[Entries taken from a collection]
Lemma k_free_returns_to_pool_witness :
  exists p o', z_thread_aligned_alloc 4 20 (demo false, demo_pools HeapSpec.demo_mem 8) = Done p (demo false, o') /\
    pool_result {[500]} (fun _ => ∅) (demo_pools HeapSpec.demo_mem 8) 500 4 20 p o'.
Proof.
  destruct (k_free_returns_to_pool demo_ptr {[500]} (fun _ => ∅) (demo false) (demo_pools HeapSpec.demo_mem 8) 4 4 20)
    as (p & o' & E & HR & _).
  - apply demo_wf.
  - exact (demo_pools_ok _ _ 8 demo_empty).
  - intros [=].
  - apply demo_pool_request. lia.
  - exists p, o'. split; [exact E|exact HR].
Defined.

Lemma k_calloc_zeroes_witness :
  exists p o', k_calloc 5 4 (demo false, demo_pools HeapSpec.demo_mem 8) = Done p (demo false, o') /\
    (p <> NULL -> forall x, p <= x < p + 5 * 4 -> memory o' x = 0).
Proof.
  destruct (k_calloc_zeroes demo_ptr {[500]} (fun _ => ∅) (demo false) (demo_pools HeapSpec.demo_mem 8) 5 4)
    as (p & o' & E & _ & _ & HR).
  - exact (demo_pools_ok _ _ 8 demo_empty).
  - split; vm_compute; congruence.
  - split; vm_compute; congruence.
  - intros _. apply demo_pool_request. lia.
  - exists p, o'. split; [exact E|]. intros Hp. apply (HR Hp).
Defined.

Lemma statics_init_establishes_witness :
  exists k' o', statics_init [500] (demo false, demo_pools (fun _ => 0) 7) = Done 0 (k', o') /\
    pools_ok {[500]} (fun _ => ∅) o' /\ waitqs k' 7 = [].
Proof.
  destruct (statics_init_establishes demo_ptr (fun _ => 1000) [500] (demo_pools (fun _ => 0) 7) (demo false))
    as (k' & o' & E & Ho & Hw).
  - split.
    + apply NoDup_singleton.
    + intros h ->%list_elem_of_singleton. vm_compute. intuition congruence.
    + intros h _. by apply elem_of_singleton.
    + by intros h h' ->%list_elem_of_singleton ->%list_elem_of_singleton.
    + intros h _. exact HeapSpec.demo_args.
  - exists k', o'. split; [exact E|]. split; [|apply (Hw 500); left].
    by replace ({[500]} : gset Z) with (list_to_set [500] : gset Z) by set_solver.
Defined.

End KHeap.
* * *
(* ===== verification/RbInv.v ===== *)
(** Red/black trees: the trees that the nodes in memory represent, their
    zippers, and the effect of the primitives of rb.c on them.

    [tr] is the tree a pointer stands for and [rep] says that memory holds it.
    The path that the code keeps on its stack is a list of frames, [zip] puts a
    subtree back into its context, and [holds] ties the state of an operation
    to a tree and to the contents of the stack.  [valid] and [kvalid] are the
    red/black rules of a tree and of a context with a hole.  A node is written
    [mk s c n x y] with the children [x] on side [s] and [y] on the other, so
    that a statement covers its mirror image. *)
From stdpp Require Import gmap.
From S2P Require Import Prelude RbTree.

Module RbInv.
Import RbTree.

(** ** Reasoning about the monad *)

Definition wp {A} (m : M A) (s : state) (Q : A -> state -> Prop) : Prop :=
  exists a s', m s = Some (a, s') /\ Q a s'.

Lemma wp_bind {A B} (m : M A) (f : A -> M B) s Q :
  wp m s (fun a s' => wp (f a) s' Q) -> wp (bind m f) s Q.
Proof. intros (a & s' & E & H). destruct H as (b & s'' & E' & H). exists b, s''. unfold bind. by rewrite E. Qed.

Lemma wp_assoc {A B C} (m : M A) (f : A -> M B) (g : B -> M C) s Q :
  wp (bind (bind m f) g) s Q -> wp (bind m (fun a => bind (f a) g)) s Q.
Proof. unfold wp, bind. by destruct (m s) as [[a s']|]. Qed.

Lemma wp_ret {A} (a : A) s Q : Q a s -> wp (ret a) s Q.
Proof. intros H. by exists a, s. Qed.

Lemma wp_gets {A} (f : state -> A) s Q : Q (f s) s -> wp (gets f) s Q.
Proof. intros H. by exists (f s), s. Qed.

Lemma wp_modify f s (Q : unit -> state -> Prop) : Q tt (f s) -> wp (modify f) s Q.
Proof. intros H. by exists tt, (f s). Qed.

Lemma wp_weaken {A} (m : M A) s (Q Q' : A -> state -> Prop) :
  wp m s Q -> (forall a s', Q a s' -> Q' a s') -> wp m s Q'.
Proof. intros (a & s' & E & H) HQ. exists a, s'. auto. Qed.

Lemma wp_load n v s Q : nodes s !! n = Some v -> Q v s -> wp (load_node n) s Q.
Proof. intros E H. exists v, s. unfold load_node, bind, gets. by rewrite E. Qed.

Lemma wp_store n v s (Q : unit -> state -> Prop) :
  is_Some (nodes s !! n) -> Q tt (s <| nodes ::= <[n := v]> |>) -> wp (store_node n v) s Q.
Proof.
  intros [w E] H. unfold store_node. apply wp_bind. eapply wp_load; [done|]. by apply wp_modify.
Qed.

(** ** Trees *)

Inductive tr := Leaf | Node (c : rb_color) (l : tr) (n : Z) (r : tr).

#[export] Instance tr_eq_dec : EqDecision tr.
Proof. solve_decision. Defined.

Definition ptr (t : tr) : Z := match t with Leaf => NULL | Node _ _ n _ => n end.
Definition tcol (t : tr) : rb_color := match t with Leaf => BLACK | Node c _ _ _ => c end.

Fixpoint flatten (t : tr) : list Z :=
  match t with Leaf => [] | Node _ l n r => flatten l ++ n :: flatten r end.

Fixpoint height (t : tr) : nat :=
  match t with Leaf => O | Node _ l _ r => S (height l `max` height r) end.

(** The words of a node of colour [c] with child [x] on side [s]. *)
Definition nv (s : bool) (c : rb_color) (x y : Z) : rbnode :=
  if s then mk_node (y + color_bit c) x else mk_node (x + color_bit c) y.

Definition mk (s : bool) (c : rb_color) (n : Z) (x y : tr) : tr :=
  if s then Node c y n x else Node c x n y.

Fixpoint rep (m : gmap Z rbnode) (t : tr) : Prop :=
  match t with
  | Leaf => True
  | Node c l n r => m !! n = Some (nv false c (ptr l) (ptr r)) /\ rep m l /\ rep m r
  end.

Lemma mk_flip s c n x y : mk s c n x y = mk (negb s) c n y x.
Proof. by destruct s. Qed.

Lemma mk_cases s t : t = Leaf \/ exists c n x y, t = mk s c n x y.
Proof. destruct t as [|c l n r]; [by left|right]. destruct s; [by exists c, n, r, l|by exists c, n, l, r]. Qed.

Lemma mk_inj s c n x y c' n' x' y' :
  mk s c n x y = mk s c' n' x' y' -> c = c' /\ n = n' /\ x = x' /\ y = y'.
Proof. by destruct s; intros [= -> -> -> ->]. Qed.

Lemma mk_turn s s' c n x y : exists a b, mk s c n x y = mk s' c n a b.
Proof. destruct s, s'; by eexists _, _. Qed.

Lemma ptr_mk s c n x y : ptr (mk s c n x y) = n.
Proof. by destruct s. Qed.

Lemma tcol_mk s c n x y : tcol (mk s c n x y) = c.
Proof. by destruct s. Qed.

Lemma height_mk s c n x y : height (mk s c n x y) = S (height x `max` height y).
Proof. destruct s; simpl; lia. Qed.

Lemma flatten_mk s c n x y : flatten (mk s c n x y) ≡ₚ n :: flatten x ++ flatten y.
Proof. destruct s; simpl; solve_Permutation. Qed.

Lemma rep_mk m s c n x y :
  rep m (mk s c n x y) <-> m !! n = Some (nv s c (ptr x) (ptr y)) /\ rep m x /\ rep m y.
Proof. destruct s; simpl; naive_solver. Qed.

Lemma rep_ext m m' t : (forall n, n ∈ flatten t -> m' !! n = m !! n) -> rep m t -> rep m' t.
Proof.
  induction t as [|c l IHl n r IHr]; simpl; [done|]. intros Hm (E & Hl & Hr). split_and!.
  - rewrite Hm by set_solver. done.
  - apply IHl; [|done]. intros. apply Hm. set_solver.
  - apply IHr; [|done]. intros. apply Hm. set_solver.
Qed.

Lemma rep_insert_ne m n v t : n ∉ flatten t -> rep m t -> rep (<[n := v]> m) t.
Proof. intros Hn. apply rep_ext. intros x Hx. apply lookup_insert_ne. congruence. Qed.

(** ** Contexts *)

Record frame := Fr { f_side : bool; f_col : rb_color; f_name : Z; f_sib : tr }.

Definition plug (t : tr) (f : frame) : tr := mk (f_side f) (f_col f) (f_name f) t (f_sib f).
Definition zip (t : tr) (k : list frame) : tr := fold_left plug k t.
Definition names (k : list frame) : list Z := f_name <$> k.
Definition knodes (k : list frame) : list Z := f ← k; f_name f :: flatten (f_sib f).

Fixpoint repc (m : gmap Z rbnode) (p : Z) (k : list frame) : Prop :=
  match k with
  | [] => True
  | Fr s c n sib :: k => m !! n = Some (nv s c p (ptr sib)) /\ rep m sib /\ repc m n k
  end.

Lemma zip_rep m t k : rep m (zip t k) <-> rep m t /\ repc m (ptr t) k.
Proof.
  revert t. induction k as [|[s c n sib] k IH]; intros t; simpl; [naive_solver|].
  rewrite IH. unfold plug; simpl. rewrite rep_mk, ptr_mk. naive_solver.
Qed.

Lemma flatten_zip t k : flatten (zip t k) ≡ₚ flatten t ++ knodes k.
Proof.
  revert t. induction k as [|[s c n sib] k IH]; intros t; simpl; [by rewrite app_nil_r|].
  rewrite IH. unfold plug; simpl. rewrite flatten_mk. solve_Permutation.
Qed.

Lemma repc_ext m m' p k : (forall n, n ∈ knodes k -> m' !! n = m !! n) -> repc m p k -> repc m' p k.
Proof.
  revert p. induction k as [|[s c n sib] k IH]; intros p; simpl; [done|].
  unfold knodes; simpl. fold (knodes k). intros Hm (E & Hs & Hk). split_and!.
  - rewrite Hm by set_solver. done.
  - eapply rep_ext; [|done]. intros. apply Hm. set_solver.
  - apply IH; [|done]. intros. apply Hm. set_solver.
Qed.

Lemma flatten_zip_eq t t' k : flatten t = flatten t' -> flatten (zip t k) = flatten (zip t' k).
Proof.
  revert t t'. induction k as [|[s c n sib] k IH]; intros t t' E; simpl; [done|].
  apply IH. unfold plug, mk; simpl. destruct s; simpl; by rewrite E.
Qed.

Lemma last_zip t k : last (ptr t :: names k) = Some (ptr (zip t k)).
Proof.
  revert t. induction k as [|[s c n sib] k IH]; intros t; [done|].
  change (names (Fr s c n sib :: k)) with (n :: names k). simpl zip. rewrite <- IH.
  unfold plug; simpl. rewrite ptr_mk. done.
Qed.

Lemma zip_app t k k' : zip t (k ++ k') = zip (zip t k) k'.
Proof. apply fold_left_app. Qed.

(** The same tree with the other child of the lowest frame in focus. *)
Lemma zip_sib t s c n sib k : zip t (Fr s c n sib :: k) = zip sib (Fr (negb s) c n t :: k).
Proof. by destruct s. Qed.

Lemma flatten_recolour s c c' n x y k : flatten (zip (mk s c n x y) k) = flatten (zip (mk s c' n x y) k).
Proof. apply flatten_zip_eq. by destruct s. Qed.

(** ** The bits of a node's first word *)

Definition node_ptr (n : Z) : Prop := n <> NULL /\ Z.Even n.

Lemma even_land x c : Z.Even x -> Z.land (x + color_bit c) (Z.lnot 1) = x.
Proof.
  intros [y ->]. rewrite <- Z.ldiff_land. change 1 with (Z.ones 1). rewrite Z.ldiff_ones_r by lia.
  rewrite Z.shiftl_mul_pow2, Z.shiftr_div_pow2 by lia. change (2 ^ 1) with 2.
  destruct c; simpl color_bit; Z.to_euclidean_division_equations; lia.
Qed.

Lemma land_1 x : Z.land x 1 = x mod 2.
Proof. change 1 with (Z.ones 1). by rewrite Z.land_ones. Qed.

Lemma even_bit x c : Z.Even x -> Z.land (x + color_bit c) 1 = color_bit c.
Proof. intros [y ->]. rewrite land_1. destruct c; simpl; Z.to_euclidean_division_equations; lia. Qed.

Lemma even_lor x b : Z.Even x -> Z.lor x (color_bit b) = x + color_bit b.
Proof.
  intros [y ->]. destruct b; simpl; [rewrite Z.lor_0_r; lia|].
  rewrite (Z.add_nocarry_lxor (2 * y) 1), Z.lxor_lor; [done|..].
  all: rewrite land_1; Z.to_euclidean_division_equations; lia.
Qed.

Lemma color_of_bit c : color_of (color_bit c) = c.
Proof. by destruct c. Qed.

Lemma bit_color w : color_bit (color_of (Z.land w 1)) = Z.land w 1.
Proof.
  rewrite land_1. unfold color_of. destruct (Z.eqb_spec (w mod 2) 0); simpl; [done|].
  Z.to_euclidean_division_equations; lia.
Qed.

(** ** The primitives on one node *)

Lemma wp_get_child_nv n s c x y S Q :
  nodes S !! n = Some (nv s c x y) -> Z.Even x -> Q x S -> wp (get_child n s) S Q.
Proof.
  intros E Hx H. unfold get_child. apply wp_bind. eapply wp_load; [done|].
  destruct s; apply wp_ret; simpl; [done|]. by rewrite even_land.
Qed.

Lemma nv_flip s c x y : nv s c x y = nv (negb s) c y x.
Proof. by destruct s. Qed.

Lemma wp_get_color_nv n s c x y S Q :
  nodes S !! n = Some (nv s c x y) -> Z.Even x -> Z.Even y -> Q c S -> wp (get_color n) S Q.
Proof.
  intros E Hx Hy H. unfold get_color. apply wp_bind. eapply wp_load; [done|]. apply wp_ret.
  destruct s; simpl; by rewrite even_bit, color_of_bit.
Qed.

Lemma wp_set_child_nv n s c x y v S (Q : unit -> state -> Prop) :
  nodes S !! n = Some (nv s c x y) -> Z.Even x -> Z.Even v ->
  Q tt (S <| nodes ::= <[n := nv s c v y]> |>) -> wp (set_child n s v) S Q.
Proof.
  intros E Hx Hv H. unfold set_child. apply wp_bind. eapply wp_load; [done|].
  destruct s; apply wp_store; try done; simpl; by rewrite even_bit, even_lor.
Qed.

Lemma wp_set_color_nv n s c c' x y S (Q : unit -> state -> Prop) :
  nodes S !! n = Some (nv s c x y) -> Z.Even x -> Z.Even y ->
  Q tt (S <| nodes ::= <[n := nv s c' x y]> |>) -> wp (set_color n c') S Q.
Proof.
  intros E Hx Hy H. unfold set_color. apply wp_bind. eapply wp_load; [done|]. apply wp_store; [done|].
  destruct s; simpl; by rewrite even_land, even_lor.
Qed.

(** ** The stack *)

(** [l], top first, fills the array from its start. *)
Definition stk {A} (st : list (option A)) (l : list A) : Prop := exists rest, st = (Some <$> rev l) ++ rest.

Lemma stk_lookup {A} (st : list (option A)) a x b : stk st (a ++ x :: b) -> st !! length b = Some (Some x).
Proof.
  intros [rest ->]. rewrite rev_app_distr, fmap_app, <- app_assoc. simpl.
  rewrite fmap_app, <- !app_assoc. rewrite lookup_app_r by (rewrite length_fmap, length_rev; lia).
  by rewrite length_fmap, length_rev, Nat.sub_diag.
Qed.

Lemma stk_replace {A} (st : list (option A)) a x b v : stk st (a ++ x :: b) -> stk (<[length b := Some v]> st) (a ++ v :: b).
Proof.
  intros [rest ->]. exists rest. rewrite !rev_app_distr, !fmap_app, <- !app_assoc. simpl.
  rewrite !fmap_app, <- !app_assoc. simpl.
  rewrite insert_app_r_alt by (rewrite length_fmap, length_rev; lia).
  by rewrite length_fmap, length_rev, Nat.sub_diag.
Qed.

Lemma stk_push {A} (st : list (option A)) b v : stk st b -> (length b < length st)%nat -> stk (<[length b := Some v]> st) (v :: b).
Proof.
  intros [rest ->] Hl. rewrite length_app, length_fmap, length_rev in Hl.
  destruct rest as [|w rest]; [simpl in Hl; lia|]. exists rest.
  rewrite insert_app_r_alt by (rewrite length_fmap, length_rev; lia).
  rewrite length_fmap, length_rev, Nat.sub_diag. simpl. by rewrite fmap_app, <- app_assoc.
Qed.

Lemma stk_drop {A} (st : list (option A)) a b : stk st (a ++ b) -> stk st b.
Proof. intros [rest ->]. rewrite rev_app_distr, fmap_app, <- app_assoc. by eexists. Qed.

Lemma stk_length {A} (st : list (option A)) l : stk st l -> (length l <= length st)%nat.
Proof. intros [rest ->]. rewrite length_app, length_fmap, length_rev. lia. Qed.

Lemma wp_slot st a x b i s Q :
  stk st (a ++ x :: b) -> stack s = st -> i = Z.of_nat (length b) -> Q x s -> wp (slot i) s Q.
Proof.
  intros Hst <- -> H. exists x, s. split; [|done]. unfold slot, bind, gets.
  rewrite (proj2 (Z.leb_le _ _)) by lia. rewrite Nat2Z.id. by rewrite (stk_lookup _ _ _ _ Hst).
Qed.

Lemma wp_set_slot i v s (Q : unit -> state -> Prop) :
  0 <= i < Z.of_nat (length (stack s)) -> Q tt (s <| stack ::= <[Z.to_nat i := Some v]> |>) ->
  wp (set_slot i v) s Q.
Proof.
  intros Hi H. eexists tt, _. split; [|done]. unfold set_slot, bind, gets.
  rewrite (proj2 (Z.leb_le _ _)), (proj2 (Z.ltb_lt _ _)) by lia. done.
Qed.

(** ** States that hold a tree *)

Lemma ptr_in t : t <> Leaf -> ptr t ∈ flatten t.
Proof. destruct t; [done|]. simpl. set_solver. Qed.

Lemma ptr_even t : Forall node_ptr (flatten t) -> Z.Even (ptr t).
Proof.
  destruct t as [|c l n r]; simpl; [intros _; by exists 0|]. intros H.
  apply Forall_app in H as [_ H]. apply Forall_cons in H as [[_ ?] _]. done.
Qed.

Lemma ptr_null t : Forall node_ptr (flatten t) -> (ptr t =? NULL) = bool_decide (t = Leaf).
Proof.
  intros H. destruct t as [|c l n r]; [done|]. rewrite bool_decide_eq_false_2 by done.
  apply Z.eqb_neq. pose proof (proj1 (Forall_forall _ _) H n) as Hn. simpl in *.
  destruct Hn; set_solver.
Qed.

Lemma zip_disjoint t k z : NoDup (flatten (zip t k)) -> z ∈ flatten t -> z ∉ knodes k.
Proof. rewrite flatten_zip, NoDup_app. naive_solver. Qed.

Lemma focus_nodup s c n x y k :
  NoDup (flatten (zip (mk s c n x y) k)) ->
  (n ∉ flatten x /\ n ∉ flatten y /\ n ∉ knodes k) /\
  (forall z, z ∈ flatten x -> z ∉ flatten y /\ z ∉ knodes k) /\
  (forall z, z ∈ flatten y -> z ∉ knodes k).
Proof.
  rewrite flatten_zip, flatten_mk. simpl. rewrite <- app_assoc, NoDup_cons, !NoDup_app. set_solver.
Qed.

● **REQUIRED ACTION**: Among the records above, repeat exactly the line with "destruct c; simpl color_bit;", the line with "intros [y ->]. destruct", and every line in between, and only those.

● **ANSWER BOX**:
  destruct c; simpl color_bit; Z.to_euclidean_division_equations; lia.
Qed.

Lemma land_1 x : Z.land x 1 = x mod 2.
Proof. change 1 with (Z.ones 1). by rewrite Z.land_ones. Qed.

Lemma even_bit x c : Z.Even x -> Z.land (x + color_bit c) 1 = color_bit c.
Proof. intros [y ->]. rewrite land_1. destruct c; simpl; Z.to_euclidean_division_equations; lia. Qed.

Lemma even_lor x b : Z.Even x -> Z.lor x (color_bit b) = x + color_bit b.
Proof.
  intros [y ->]. destruct b; simpl; [rewrite Z.lor_0_r; lia|].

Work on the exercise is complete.